▶ _Problem description_: Include in the output exactly the lines from the opening of the data through the line containing "intros Hidx Hname.", and nothing more.

(Dataset excerpts)

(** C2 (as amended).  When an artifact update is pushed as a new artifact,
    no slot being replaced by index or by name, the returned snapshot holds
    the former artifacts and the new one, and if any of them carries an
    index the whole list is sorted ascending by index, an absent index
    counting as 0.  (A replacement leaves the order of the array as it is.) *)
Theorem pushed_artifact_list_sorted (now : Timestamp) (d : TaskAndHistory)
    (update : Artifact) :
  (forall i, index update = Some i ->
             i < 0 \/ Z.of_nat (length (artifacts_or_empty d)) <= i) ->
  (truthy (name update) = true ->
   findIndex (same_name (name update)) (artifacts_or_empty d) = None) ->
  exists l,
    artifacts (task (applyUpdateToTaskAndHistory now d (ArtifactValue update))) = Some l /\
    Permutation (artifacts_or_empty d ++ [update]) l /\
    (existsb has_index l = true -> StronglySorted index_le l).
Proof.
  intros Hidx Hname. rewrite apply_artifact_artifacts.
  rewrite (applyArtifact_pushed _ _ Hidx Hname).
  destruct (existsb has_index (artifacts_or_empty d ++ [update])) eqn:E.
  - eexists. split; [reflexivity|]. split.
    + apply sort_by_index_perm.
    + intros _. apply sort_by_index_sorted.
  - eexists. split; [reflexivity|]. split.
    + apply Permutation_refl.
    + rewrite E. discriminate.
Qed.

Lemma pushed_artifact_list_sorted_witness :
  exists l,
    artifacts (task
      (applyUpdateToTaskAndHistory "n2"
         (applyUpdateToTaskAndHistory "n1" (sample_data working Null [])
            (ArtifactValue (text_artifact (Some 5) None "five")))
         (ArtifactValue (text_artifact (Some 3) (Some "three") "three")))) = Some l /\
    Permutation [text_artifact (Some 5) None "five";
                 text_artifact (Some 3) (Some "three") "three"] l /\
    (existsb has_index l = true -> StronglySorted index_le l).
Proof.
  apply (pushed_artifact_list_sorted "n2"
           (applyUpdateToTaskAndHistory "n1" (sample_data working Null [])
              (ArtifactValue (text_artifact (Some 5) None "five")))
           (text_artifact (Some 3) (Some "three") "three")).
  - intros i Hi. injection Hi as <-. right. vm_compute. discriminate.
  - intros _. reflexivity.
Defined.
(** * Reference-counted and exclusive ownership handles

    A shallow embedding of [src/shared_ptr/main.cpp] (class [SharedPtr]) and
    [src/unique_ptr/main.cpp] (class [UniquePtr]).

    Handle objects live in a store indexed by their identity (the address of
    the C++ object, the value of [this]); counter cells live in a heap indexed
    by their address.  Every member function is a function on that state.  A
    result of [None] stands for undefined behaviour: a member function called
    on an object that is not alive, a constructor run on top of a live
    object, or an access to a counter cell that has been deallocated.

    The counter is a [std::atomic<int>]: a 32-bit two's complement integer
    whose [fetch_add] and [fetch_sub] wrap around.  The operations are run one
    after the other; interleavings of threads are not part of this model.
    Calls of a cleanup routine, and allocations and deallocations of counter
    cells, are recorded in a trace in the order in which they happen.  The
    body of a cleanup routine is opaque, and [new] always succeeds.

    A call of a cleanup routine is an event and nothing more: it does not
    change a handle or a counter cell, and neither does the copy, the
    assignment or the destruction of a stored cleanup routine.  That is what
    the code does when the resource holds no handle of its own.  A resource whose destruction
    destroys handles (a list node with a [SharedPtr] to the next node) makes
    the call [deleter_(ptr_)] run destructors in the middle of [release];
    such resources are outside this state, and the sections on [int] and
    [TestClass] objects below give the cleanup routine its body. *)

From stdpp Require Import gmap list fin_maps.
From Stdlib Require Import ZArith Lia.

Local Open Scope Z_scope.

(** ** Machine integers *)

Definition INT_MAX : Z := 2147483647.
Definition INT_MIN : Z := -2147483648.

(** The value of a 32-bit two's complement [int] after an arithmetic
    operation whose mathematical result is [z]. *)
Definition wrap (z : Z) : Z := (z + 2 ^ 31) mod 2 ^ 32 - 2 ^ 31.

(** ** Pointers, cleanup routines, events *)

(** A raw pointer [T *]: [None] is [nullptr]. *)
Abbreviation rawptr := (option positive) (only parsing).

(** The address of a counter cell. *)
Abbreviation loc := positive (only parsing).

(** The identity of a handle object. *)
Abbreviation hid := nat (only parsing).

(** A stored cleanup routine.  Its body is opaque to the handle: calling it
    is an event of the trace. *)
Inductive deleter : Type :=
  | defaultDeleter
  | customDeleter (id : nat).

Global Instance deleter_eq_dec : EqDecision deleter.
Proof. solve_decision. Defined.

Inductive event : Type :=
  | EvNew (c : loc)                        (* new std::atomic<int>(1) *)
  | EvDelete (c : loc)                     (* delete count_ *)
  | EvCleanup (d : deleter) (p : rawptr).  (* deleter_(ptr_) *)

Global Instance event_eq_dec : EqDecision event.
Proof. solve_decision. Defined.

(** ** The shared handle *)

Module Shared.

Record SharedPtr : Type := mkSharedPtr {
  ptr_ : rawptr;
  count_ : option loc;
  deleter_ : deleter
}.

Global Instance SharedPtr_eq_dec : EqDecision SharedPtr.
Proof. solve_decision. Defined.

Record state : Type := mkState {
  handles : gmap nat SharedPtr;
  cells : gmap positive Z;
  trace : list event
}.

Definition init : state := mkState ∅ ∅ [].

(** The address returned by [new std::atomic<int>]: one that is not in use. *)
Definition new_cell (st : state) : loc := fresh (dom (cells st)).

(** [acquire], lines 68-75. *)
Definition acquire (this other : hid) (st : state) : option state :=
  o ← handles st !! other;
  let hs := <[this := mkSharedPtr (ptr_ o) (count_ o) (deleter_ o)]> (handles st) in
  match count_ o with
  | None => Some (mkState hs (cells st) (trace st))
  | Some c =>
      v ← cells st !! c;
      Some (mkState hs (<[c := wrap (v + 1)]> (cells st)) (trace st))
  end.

▶ _Task result_:
(** C2 (as amended).  When an artifact update is pushed as a new artifact,
    no slot being replaced by index or by name, the returned snapshot holds
    the former artifacts and the new one, and if any of them carries an
    index the whole list is sorted ascending by index, an absent index
    counting as 0.  (A replacement leaves the order of the array as it is.) *)
Theorem pushed_artifact_list_sorted (now : Timestamp) (d : TaskAndHistory)
    (update : Artifact) :
  (forall i, index update = Some i ->
             i < 0 \/ Z.of_nat (length (artifacts_or_empty d)) <= i) ->
  (truthy (name update) = true ->
   findIndex (same_name (name update)) (artifacts_or_empty d) = None) ->
  exists l,
    artifacts (task (applyUpdateToTaskAndHistory now d (ArtifactValue update))) = Some l /\
    Permutation (artifacts_or_empty d ++ [update]) l /\
    (existsb has_index l = true -> StronglySorted index_le l).
Proof.
  intros Hidx Hname. rewrite apply_artifact_artifacts.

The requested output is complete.